Love of the Game
Author: Phetra H. Novak
Published: 15th April, 2017
Length:100,000 words (320 pages) approx.
ISBN: Paperback: 978 1 78645 123 1
eBook: 978 1 78645 124 8
Genre: LGBT, Romance and Relationships, Erotic, BDSM, Adult
Johannes is starting his new life as a rookie in the best hockey league in the world, the NHL. His new home for the next four years is Montreal, Canada, and he's excited to get to his destination when a storm arrives, stranding him in Charles de Gaulle Airport in Paris, France.
In the airport lounge, he tries to amuse himself the best he can. He's nursing a lukewarm beer, and about to head back to join his parents at their table, when the most gorgeous man he's ever seen, with piercing green eyes, buys him a drink. He swears he has never been so instantly turned on as he is in that moment. The man flirts openly with him, making no secret of what he wants from Johannes as he invites him to meet in private. Not being out only makes Johannes hesitate for a moment before accepting the beautiful stranger's come-on.
Charlie, a cocky and opinionated, ex-submissive and reporter is leaving Paris after being on vacation when the studly jock just happens to appear out of nowhere - served on a silver platter. Charlie sees no reason to deny himself a last rendezvous before he gets on his plane back to Canada.
What he doesn't expect is this stranger to see the real him. Charlie's normal plan of attack is to take charge. But when it backfires, and the studly stranger not only takes control but makes him want more, Charlie does the only thing he feel comfortable doing. He runs!
Love of the Game is a romance with strong D/s elements, although there is little in the way of what I've found in other D/s romances I've read. I haven't read many, I'll be honest, because pain is so not my thing, and whilst D/s relationships do not necessarily involve physical pain, it is almost always a feature of those relationships when portrayed in fiction. So, fair warning: there's a chapter that involves spanking (which I found surprisingly funny/sexy), and there's reference to a previous Master/slave relationship that was abusive (some readers may find this a tough one to deal with), but the romance plot itself is NOT D/s. Rather, it is about establishing trust and mutual respect. And love, of course.
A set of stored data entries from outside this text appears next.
(** * Low-latency internode dispatch / combine: the slot and count protocol

    A shallow embedding of [csrc/kernels/internode_ll.cu] (namespace
    [deep_ep::internode_ll]) and the properties of its dispatch and combine
    kernels.

    Conventions of the embedding.
    - A C [int] is a [Z]; every value that is stored in or read from device
      memory by an arithmetic instruction (slot counters, posted counts,
      reservations) goes through [wrap32].  Index expressions
      ([e * num_ranks + rank] and the like) are evaluated in [Z].
    - C division and remainder truncate: [Z.quot] and [Z.rem].
    - A device buffer is a finite map from cell index to contents; a cell that
      was never written reads as zero (the buffers are zero-initialised by the
      host and by the cleaner).
    - A kernel launch is sequentialised at its barriers: the blocks of a phase
      run one after the other, the warps of a block one after the other.  The
      only cross-thread accesses inside a phase are atomic adds, which commute.
    - An in-kernel [assert(false)] or [EP_DEVICE_ASSERT] aborts the launch: the
      model returns [Fatal]. *)

From Stdlib Require Import ZArith Lia Bool List.
From Stdlib Require Import SpecFloat.
From stdpp Require Import base option list numbers gmap.

Local Open Scope Z_scope.

(** ** Machine integers *)

Definition INT_MIN : Z := -2147483648.
Definition INT_MAX : Z := 2147483647.

Definition in_int32 (z : Z) : Prop := INT_MIN <= z <= INT_MAX.

(** Two's complement wrap-around of a 32-bit signed integer. *)
Definition wrap32 (z : Z) : Z := (z + 2147483648) mod 4294967296 - 2147483648.

(** [static_cast<int>] of an [int64_t]. *)
Definition static_cast_int (z : Z) : Z := wrap32 z.

(** The value of an integer converted to [size_t], 64 bits wide. *)
Definition to_size_t (z : Z) : Z := z mod 18446744073709551616.

(** ** Device buffers *)

Abbreviation buffer := (gmap Z Z).

(** A plain load. *)
Definition ld (m : buffer) (i : Z) : Z := default 0 (m !! i).

(** [atomicAdd(m + i, v)], [atomicAdd_system] and the IBGDA non-fetching
    atomic add all have this effect on the cell; the first also returns the
    old value. *)
Definition atomicAdd (m : buffer) (i v : Z) : Z * buffer :=
  (ld m i, <[i := wrap32 (ld m i + v)]> m).

(** ** Outcomes of a kernel *)

Inductive fault : Type :=
| SlotOverflow        (* "Buffer overflow: Token dispatch buffer is full!" *)
| TokenDrop           (* "Token drop detected! This must never happen." *)
| CountTimeout        (* "Timeout waiting for count - synchronization failure" *)
| RecvOverflow        (* "Receive buffer overflow: Too many tokens for expert!" *)
| SlotIndexOverflow   (* "Token slot index exceeds buffer bounds!" *)
| DeviceAssert        (* EP_DEVICE_ASSERT *)
| HostAssert          (* EP_HOST_ASSERT in the launch wrapper *)
| OutOfBounds.        (* a store past the end of a fixed-size array *)

Inductive result (A : Type) : Type :=
| Ok (a : A)
| Fatal (f : fault).
Arguments Ok {A} a.
Arguments Fatal {A} f.

#[global] Instance result_ret : MRet result := fun A a => Ok a.
#[global] Instance result_bind : MBind result := fun A B k r =>
  match r with
  | Ok a => k a
  | Fatal f => Fatal f
  end.

Definition is_ok {A} (r : result A) : bool :=
  match r with Ok _ => true | Fatal _ => false end.

(** A [for] loop over the successive values of its index, threading the state
    and stopping at the first fault. *)
Fixpoint for_each {A S : Type} (l : list A) (body : A -> S -> result S) (s : S)
  : result S :=
  match l with
  | [] => Ok s
  | a :: l' => s' ← body a s; for_each l' body s'
  end.

(** The index values of [for (i = start; i < bound; i += step)], [step > 0]. *)
Definition strided (start bound step : Z) : list Z :=
  (fun i => start + i * step) <$> seqZ 0 ((bound - start + step - 1) `div` step).

(** ** ExpertSyncInfo (lines 9-18) *)

Module Sync.

(** The two per-rank arrays of the structure are declared with 8 elements. *)
Definition kSyncRanks : Z := 8.

Record ExpertSyncInfo : Type := {
  expected_tokens_per_rank : list Z;   (* int [8] *)
  received_tokens_per_rank : list Z;   (* int [8] *)
  total_expected_tokens : Z;
  total_received_tokens : Z;
  completed_ranks : Z;
  expert_processing_complete : Z;
  combined_x_ptr : Z;                  (* void* *)
  padding : list Z                     (* int [1] *)
}.

(** [memset(&expert_sync_info_buffer[i], 0, sizeof(ExpertSyncInfo))] *)
Definition zeroed : ExpertSyncInfo := {|
  expected_tokens_per_rank := replicate (Z.to_nat kSyncRanks) 0;
  received_tokens_per_rank := replicate (Z.to_nat kSyncRanks) 0;
  total_expected_tokens := 0;
  total_received_tokens := 0;
  completed_ranks := 0;
  expert_processing_complete := 0;
  combined_x_ptr := 0;
  padding := [0]
|}.

Definition well_formed (s : ExpertSyncInfo) : Prop :=
  length (expected_tokens_per_rank s) = Z.to_nat kSyncRanks /\
  length (received_tokens_per_rank s) = Z.to_nat kSyncRanks.

(** An element of an array field: [None] when the index is not an element
    of the array. *)
Definition array_add (a : list Z) (i v : Z) : option (list Z) :=
  if (0 <=? i) && (i <? Z.of_nat (length a))
  then Some (alter (fun old => wrap32 (old + v)) (Z.to_nat i) a)
  else None.

(** Dispatch, lines 339-342:
    [atomicAdd(&info.expected_tokens_per_rank[rank], 1);
     atomicAdd(&info.total_expected_tokens, 1);] *)
Definition dispatch_note_expected (s : ExpertSyncInfo) (rank : Z)
  : option ExpertSyncInfo :=
  a ← array_add (expected_tokens_per_rank s) rank 1;
  Some {| expected_tokens_per_rank := a;
          received_tokens_per_rank := received_tokens_per_rank s;
          total_expected_tokens := wrap32 (total_expected_tokens s + 1);
          total_received_tokens := total_received_tokens s;
          completed_ranks := completed_ranks s;
          expert_processing_complete := expert_processing_complete s;
          combined_x_ptr := combined_x_ptr s;
          padding := padding s |}.

(** Combine, lines 1106-1110:
    [atomicAdd(&info.received_tokens_per_rank[rank], num_tokens_to_send);
     atomicAdd(&info.total_received_tokens, num_tokens_to_send);] *)
Definition combine_note_received (s : ExpertSyncInfo) (rank n : Z)
  : option ExpertSyncInfo :=
  a ← array_add (received_tokens_per_rank s) rank n;
  Some {| expected_tokens_per_rank := expected_tokens_per_rank s;
          received_tokens_per_rank := a;
          total_expected_tokens := total_expected_tokens s;
          total_received_tokens := wrap32 (total_received_tokens s + n);
          completed_ranks := completed_ranks s;
          expert_processing_complete := expert_processing_complete s;
          combined_x_ptr := combined_x_ptr s;
          padding := padding s |}.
Johannes is a Swedish ice hockey player who's secured a place on a top Canadian team; Charlie is a Canadian journalist with a sensational past. When the two of them hook up in Charles de Gaulle airport, it's passionate and feisty, because Charlie is...well, he's a pain in the ass, at first. This hookup is the opening to the book, and there are a couple of explicit scenes later on, but the book isn't heavy on the sex side. Mostly, this is the story of how Johannes and Charlie negotiate a relationship around Johannes' status as a sports star and Charlie's aggressive rejection of even the possibility of love.
The author is a huge fan of ice hockey and really knows her stuff, although there's only one game that takes place on page, juxtaposed against action elsewhere. I particularly enjoyed the switching between Johannes and Charlie in this part of the story, as it also gives insight into Charlie's relationship with his best friends - Marc and Luc - who are in a long-term D/s relationship and they're open about it. Marc - the Dom - constantly comes across as a caring and compassionate man; Luc, meanwhile, is passionate and dramatic, and his love for Charlie shines through.
My favourite chapter takes place in the locker room, with Johannes and his lineup. There is some sexist banter in this scene, which is authentic to context and should not be read as the author's views. That's not why I like it, I hasten to add. I just love the sense of camaraderie, plus some of the other characters are very colourful and certainly deserving of their own story (this is book one of a series, so...). I particularly love Andrew and Sergei (although they seem unlikely 'couple' material).
This contemporary M/M romance ticks the enemies-to-lovers, hurt/comfort and HEA boxes, but it's distinct in its Swedish cultural heritage, the strength of the secondary characters and thoughtful exploration of an embryonic D/s relationship.